Я открыла глаза, возвращаясь в реальность. Мечты казались такими сладкими, такими… живыми, что мне на мгновение стало даже больно.

Солнце освещало нашу комнату, и на фоне большого окна я видела лишь очертания Тимура, но никак не его лицо.

– Ничего.

– Ничего?

– Ничего хорошего. Мне не по душе творящееся вокруг. Раньше я всегда знала, что делаю и с какой целью, а сейчас двигаюсь впотьмах. На это дело Бро выделил уже столько денег, что я не представляю, какова цена того, ради чего все затевалось.

– Разве цена так важна?

Он присел рядом, и теперь пейзаж за окном смотрелся как одна большая картина. Солнечный свет окрашивал верхушки деревьев и часть горы рыжим, теплым цветом, и в другой момент я бы готова была любоваться тем, что вижу, но не сейчас.

– Важно то, что будет потом Я думаю о том, что мне делать дальше – и не знаю. Что будет со мной после – и этого не знаю. Я жить хочу, понимаешь?

Я чувствовала, что не могу сдержаться. По щеке предательски медленно катилась слеза, а Тимур следил за ней взглядом, до тех пор, пока капля не упала на мою руку.

– Не плачьте, – он потянулся вперед, касаясь моего лица рукой. Кожа на подушечках пальцев была твердая, горячая и сухая.
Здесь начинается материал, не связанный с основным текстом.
(* ===== verification/VmapFault.v ===== *)
(** * When the kernel addresses run out

    A request that no free area satisfies makes [alloc_vmap_area] reclaim:
    it walks [vmap_block_queue.free], a list head that no code initialises.
    In the zeroed data of the image its [next] is the null pointer, and the
    walk takes the address of a block from it. *)

From iris.proofmode Require Import proofmode.
From iris.base_logic.lib Require Import gen_heap.
From S2P Require Import Prelude Memblock MemblockList MemblockArray MemblockRange MemblockAlloc CString CStringSpec Kmalloc.
From S2P Require Import Kobj KobjLogic KobjAlloc Rbtree RbTrees RbtreeSpec RbtreeErase RbtreePlain VmapArea.
From S2P Require Import VmapAug VmapTree VmapList VmapSpace VmapSearch VmapFree VmapAlloc VmapVm VmapVmSpec VmapInit VmapState.
From S2P Require Import VmapRefine.

(** No place in the range for the request. *)
Definition no_fit (size align vstart vend : Z) (free : list (Z * (Z * Z))) : Prop :=
  match first_fit size align vstart free with
  | None => True
  | Some k => vend < place align vstart k.2.1 + size
  end.

(** What [alloc_vmap_area] does up to the first element of the list. *)
Definition until_reclaim (fuel : nat) (G : vm_syms) (stk size align vstart vend : Z) : kprog (Z * Z * Z) :=
  va ← kmalloc_prog SIZEOF_VA;
  r ← __alloc_vmap_area fuel (sy_preload G) (sy_free_root G) (sy_free_list G) size align vstart vend;
  INIT_LIST_HEAD stk;;
  pos ← list_next (sy_vbq G);
  mret (va, r, pos).

Definition reclaim_words (G : vm_syms) (stk v1 v2 : Z) : list (Z * Z) := [(stk, v1); (stk + 8, v2); (sy_vbq G, 0)].

Section fault.
Context `{!kheapGS Sg}.

Lemma until_reclaim_spec fuel G stk v1 v2 mb mb1 free busy lazy size align vstart vend (Phi : Z * Z * Z -> iProp Sg) :
  request size align vstart vend -> no_fit size align vstart vend free ->
  mb_take SIZEOF_VA mb = Some mb1 -> va_room mb1 -> (search_fuel (length free) <= fuel)%nat -> 0 <= stk < 2 ^ 64 ->
  vm_own G mb free busy lazy -∗ own_words (reclaim_words G stk v1 v2) -∗
  (∀ va r, ⌜va <> 0 /\ IS_ERR_VALUE r = true⌝ -∗ vm_own G mb1 free busy lazy -∗
     own_words (reclaim_words G stk stk stk) -∗ Phi (va, r, 0)) -∗
  wp (until_reclaim fuel G stk size align vstart vend) Phi.
Proof.
  iIntros ([Q1 [Q2 Q3] Q4 Q5 Q6] Hno Ht Hroom Hfuel Hstk) "(%Hinv & Hh & Hpre & Hf & Hsf & Hrest) Hw HP".
  pose proof (is_pow2_range _ Q1) as Hal.
  unfold until_reclaim, reclaim_words. rw !own_words_cons. cbn [fst snd]. iDestruct "Hw" as "(W1 & W2 & W3 & W4)".
  kbind. iApply (kmalloc_va_spec with "Hh"); [exact Ht |].
  iIntros (z s0 e0 u1 u2 u3 w1 w2 sub fl [Hz Hz0]) "Hh _ _".
  kbind. iApply (alloc_vmap_range_spec with "Hh Hpre Hf Hsf"); [done.. |]. iIntros (r free' mb' Hout) "Hh Hpre Hf Hsf".
  assert (Hr : IS_ERR_VALUE r = true /\ free' = free /\ mb' = mb1).
  { destruct Hout as (o & Hok & Hr). rw Q6 in Hok. apply search_first_fit in Hok; [| lia]. unfold no_fit in Hno.
    rw Hok in Hno. destruct o as [[x [s e]] |]; [| by destruct Hr as (-> & -> & ->)].
    cbn [fst snd] in Hno. cbv zeta in Hr. rw (proj2 (Z.leb_gt _ _) Hno) in Hr. by destruct Hr as (-> & -> & ->). }
  destruct Hr as (Hr & -> & ->). unfold INIT_LIST_HEAD, list_next.
  kbind. kbind. kstore "W1"; [done |]. kstore "W2"; [done |]. kbind. kload "W3". iApply wp_ret.
  iApply ("HP" with "[//] [-W1 W2 W3 W4]"); [by iFrame |]. rw !own_words_cons. cbn [fst snd]. iFrame.
Qed.
End fault.

Lemma kbind_done {A B} (c : kprog A) (k : A -> kprog B) h y h' :
  (c ≫= k) h = Done (y, h') -> exists x h1, c h = Done (x, h1) /\ k x h1 = Done (y, h').
Proof. unfold mbind, kprog_bind. destruct (c h) as [[x h1] | |]; [| done..]. intros H. by exists x, h1. Qed.

Lemma kbind_step {A B} (c : kprog A) (k : A -> kprog B) h x h1 : c h = Done (x, h1) -> (c ≫= k) h = k x h1.
Proof. unfold mbind, kprog_bind. by intros ->. Qed.

Lemma ldw_unmapped a h : kh_mem h !! a = None -> ldw a h = Bug.
Proof. intros H. unfold ldw, ld64. cbn [ld_le]. unfold ld at 1. by rw H. Qed.

(** An unmapped byte is in no word and not in free memory. *)
Lemma words_mapped m ws a : words m ws -> m !! a = None -> off_words ws a.
Proof.
  intros Hw Ha. induction ws as [| w ws IH]; [constructor |]. destruct Hw as (_ & Hc & _ & Hw).
  constructor; [| by apply IH]. destruct (decide (a < w.1 \/ w.1 + 8 <= a)) as [| Hn]; [done |].
  destruct (lookup_lt_is_Some_2 (le_list 8 w.2) (Z.to_nat (a - w.1))) as [b Hb]; [rw length_le_list; lia |].
  apply Hc in Hb. replace (w.1 + Z.of_nat (Z.to_nat (a - w.1))) with a in Hb by lia. congruence.
Qed.

Lemma unmapped_apart h ws a : heap_holds h ws -> kh_mem h !! a = None ->
  off_words ws a /\ ~ free_byte (kh_mb h) (a - LINER_MAP_OFFSET).
Proof.
  intros [_ Hw Hf] Ha. split; [by eapply words_mapped |].
  intros Hb. destruct (Hf _ Hb) as (_ & b & Hb' & _).
  replace (a - LINER_MAP_OFFSET + LINER_MAP_OFFSET) with a in Hb' by lia. congruence.
Qed.

(** The first element of the list is a block whose fields lie below the null
    pointer. *)
Lemma fragmented_null fuel G purge h : sy_vbq G <> 0 -> kh_mem h !! (2 ^ 64 - 160) = None ->
  fragmented_loop (S fuel) G purge 0 h = Bug.
Proof.
  intros Hq Hn. cbn [fragmented_loop]. rw (proj2 (Z.eqb_neq 0 _)); [| done].
  change (u64 (u64 (0 - VB_FREE_LIST) + VB_FREE)) with (2 ^ 64 - 160).
  unfold mbind at 1, kprog_bind. by rw ldw_unmapped.
Qed.

Lemma reclaim_null xa fuel G stk h h1 : INIT_LIST_HEAD stk h = Done (tt, h1) ->
  forall h2, list_next (sy_vbq G) h1 = Done (0, h2) ->
  sy_vbq G <> 0 -> kh_mem h2 !! (2 ^ 64 - 160) = None -> reclaim_and_purge_vmap_areas xa (S fuel) G stk h = Bug.
Proof.
  intros E1 h2 E2 Hq Hn. assert (Hp : purge_fragmented_blocks xa (S fuel) G stk h = Bug).
  { unfold purge_fragmented_blocks. rw (kbind_step _ _ _ _ _ E1) (kbind_step _ _ _ _ _ E2).
    unfold mbind at 1, kprog_bind. by rw fragmented_null. }
  unfold reclaim_and_purge_vmap_areas, mbind at 1, kprog_bind. by rw Hp.
Qed.

(** C39: an [alloc_vmap_area] for which no free area has room faults: instead
    of reclaiming and reporting an error it follows the null pointer that
    [vmap_block_queue.free], never initialised, still holds in the zeroed
    data of the image. *)
Theorem alloc_overflow_faults xa fuel G stk v1 v2 h free busy lazy ws extra size align vstart vend flags vm mb1 :
  vm_state G free busy lazy ws (extra ++ reclaim_words G stk v1 v2) h ->
  request size align vstart vend -> size mod 4096 = 0 -> no_fit size align vstart vend free ->
  mb_take SIZEOF_VA (kh_mb h) = Some mb1 -> va_room mb1 -> (search_fuel (length free) <= S fuel)%nat ->
  0 <= stk < 2 ^ 64 -> sy_vbq G <> 0 -> kh_mem h !! (2 ^ 64 - 160) = None ->
  alloc_vmap_area xa (S fuel) G stk true size align vstart vend flags vm h = Bug.
Proof.
  intros Hst Hq Hmod Hno Ht Hroom Hfuel Hstk Hvbq Hn.
  destruct (vm_adequate (until_reclaim (S fuel) G stk size align vstart vend) G free busy lazy ws
    (extra ++ reclaim_words G stk v1 v2) h
    (fun x _ _ _ _ _ => exists va r, x = (va, r, 0) /\ va <> 0 /\ IS_ERR_VALUE r = true))
    as (x & h' & _ & _ & _ & _ & _ & E & (va & r & -> & Hva & Hr) & _ & Hfr); [| done |].
  - intros Sg HGS Hram. rw own_words_app. iIntros "Hv [He Hw]". iApply (until_reclaim_spec with "Hv Hw"); [done.. |].
    iIntros (va r [Hva Hr]) "Hv Hw". iExists free, busy, lazy, (extra ++ reclaim_words G stk stk stk), mb1.
    rw own_words_app. iFrame. iPureIntro. by exists va, r.
  - destruct (unmapped_apart _ _ _ (vs_heap _ _ _ _ _ _ _ Hst) Hn) as [O1 O2].
    destruct Hfr as [_ Hfr]. specialize (Hfr _ O1 O2). rw Hn in Hfr.
    unfold until_reclaim in E. apply kbind_done in E as (va1 & h1 & E1 & E). apply kbind_done in E as (r1 & h2 & E2 & E).
    apply kbind_done in E as ([] & h3 & E3 & E). apply kbind_done in E as (pos & h4 & E4 & E).
    injection E as -> -> -> ->. pose proof Hq as [Q1 [Q2 Q3] _ _ _]. unfold alloc_vmap_area, offset_in_page.
    rw (proj2 (Z.eqb_neq size 0)); [| lia]. change (PAGE_SIZE - 1) with (4096 - 1).
    rw (land_aligned size 4096 is_pow2_PAGE_SIZE Hmod) pow2_check; [| done]. cbn [Z.eqb negb orb].
    rw (kbind_step _ _ _ _ _ E1) (proj2 (Z.eqb_neq _ _) Hva). unfold vmap_attempt at 1. rw (kbind_step _ _ _ _ _ E2) Hr.
    unfold mbind at 1, kprog_bind. by rw (reclaim_null xa fuel G stk h2 h3 E3 h' E4).
Qed.

(** On the board after its set-up: half the kernel's addresses are asked for. *)
Definition fault_words : list (Z * Z) := reclaim_words syms0 (img + 0x980000) 0 0.

Lemma fault_heap_holds :
  heap_holds (board_heap fault_words) ((static_words syms0 ++ blank_words segs0) ++ fault_words).
Proof. apply board_holds; vm_compute; reflexivity. Qed.

Definition board_va : memblock := from_option id board_mb (mb_take SIZEOF_VA board_mb2).

Lemma board_no_fit free : free.*2 = [(1, img); (img + 0x480000, img + 0x800000); (img + 0xa01000, 2 ^ 64 - 1)] ->
  no_fit (2 ^ 47) 4096 VMALLOC_START (2 ^ 64 - 2 ^ 40) free /\ length free = 3%nat.
Proof. intros Hf. destruct (three_areas _ _ _ _ Hf) as (x1 & x2 & x3 & ->). split; [vm_compute; done | done]. Qed.

Lemma half_request : request (2 ^ 47) 4096 VMALLOC_START (2 ^ 64 - 2 ^ 40).
Proof. split; [exists 12; done | done | done | done | vm_compute; reflexivity]. Qed.

Lemma alloc_overflow_faults_witness : exists h,
  vmap_init 8 syms0 kimg0 0x40080000 segs0 (board_heap fault_words) = Done (tt, h)
  /\ alloc_vmap_area (fun _ => mret 0) (search_fuel 3) syms0 (img + 0x980000) true (2 ^ 47) 4096 VMALLOC_START
       (2 ^ 64 - 2 ^ 40) 0 0 h = Bug.
Proof.
  destruct (vmap_init_run 8 syms0 kimg0 0x40080000 segs0 fault_words (board_heap fault_words) board_mb1 board_mb2
    fault_heap_holds board_init) as (h & free & busy & ws & E & Hf & _ & _ & Hst & Hmb & Hfr).
  exists h. split; [exact E |]. destruct (board_no_fit free Hf) as [Hno Hlen].
  assert (Hn : kh_mem (board_heap fault_words) !! (2 ^ 64 - 160) = None) by (vm_compute; reflexivity).
  destruct (unmapped_apart _ _ _ fault_heap_holds Hn) as [O1 O2]. destruct Hfr as [_ Hfr]. specialize (Hfr _ O1 O2). rw Hn in Hfr.
  eapply (alloc_overflow_faults (fun _ => mret 0) (pred (search_fuel 3)) syms0 (img + 0x980000) 0 0 h free busy [] ws
    _ (2 ^ 47) 4096 VMALLOC_START (2 ^ 64 - 2 ^ 40) 0 0 board_va).
  - exact Hst.
  - exact half_request.
  - vm_compute. reflexivity.
  - exact Hno.
  - rw Hmb. vm_compute. reflexivity.
  - split; [vm_compute; lia | vm_compute; eauto].
  - rw Hlen. apply Nat.leb_le. vm_compute. reflexivity.
  - split; [discriminate | reflexivity].
  - discriminate.
  - exact Hfr.
Defined.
Он провел по щеке, осторожно стирая влагу, а я задохнулась от ощущения, вызванного его движением.

– Тимур, – прошептала я, но он перебил:

– Тсс, – и двигаясь вперед добавил, – если хотите жить – живите.

– Но как? – я уже не сдерживала слезы, чувствуя, как меня потряхивает от нервов.

– Вот так, – ответил Байсаров и притянул меня к себе, касаясь губ. Я чувствовала соль на них – должно быть от моих слез.

– Не надо, – прошептала тихо, сопротивляясь из последних сил, но он не слушал – и в чем-то я была благодарна ему за это.

Его твердые губы впиваются в мой рот, и секундная нежность сменяется такой страстью, что у меня отключается мозг. Рука байсарова надавливает на мой затылок, запутываясь в волосах, притягивая меня ближе к себе. Не сдерживаясь, кусаю его за нижнюю губу, и из его рта вырывается вздох, тихий, низкий, но настолько чувственный, что в ответ по спине бегут мурашки.